Projekt „Juniorwahl 2021“: Die Wahl soll in die Schulen kommen

Karl-Heinz Brunner
Karl-Heinz Brunner

13. April 2021

Wählen üben bedeutet Demokratie üben – zu diesem Zweck ruft der SPD-Bundestagsabgeordnete Karl-Heinz Brunner die Schulen seines Wahlkreises zur Teilnahme an der „Juniorwahl 2021“ auf.

Die „Juniorwahl 2021“ soll den nicht-wahlberechtigten Schüler*innen der Jahrgangstufen 7 bis 13 im Rahmen des Schulunterrichts nicht nur die Möglichkeit bieten, den demokratischen Wahlvorgang zu üben, sondern ihnen einen praktischen Gesamtüberblick rund um das Thema „Bundestagswahl“ vermitteln.

Der Neu-Ulmer Bundestagsabgeordnete Karl-Heinz Brunner unterstützt das Projekt: „Wählen üben bedeutet Demokratie üben. Durch die Teilnahme an der Juniorwahl lernen die Schüler*innen aktiv im Unterricht die zentrale Bedeutung der Wahl in der Demokratie kennen“.

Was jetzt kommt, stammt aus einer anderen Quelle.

Lemma begin_call_irq s i l trying a c b s' : words_inv s -> on_track c -> pc c = Run -> irq_inv (decls s) b c ->
  begin_call i l trying a c s = Some s' -> irq_next s i b s'.
Proof.
  intros I Ht Hp [H1 H2] Hs. unfold begin_call in Hs. destruct (decls s !! l) as [d|] eqn:Hd; [|done]. simpl in Hs.
  destruct (enter_books (d_class d) (d_mode d) trying (hk s) c (wi_installed _ I) Ht) as (h' & st & He & Hi & Hn).
  rewrite He in Hs. injection Hs as <-. eexists. split; [reflexivity|]. unfold irq_inv, entered, saveds in *.
  rewrite Hp, !app_nil_r in *. simpl. split.
  - destruct trying; by apply if_after_enter.
  - apply Forall2_app; [done|]. destruct trying; (constructor; [by apply saves_irq | done]).
Qed.

Lemma end_call_irq s i l saved c b s' : words_inv s -> on_track c -> point_locks (pc c) = [l] -> point_saved (pc c) = [saved] ->
  irq_inv (decls s) b c -> end_call i l saved c s = Some s' -> irq_next s i b s'.
Proof.
  intros I Ht Hl Hv [H1 H2] Hs. unfold end_call in Hs. destruct (decls s !! l) as [d|] eqn:Hd; [|done]. simpl in Hs.
  destruct (leave_books (d_class d) (d_mode d) saved (hk s) c (wi_installed _ I) Ht) as (h' & st & He & Hi & Hn).
  rewrite He in Hs. injection Hs as <-. eexists. split; [reflexivity|]. unfold irq_inv, entered, saveds in *.
  rewrite Hl, Hv in *. simpl. rewrite !app_nil_r. split; [by apply if_after_leave|].
  apply Forall2_app_inv in H2 as [H2 _]; [done|]. by rewrite !length_fmap.
Qed.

Den Schüler*innen wird so die Möglichkeit geboten, am Wahltag selbst ihr Kreuz zu setzen, ihr Wahlergebnis gemeinsam auszuwerten und mit dem der echten Wahl zu vergleichen. Außerdem sollen sich die Schüler*innen so mit den Parteien und ihren Wahlprogrammen auseinander setzen.

Zur Vorbereitung erhalten die teilnehmenden Schulen extra Unterrichtspakete mit Materialien für die Lehrkräfte. Für die Wahl selbst gibt es ein extra Wahlpaket mit Wahlkabinen und Wahlurne. Bei Schließung der Schule ist auch eine Online-Wahl möglich.

Beginnen soll die „Juniorwahl 2021“ des Vereins Kumulus e.V. bereits einen Monat vor der Bundestagswahl 2021 in allen Bundesländern. Seit dem Beginn des Projekts 1999 nahmen bereits 3,9 Millionen Schüler*innen teil.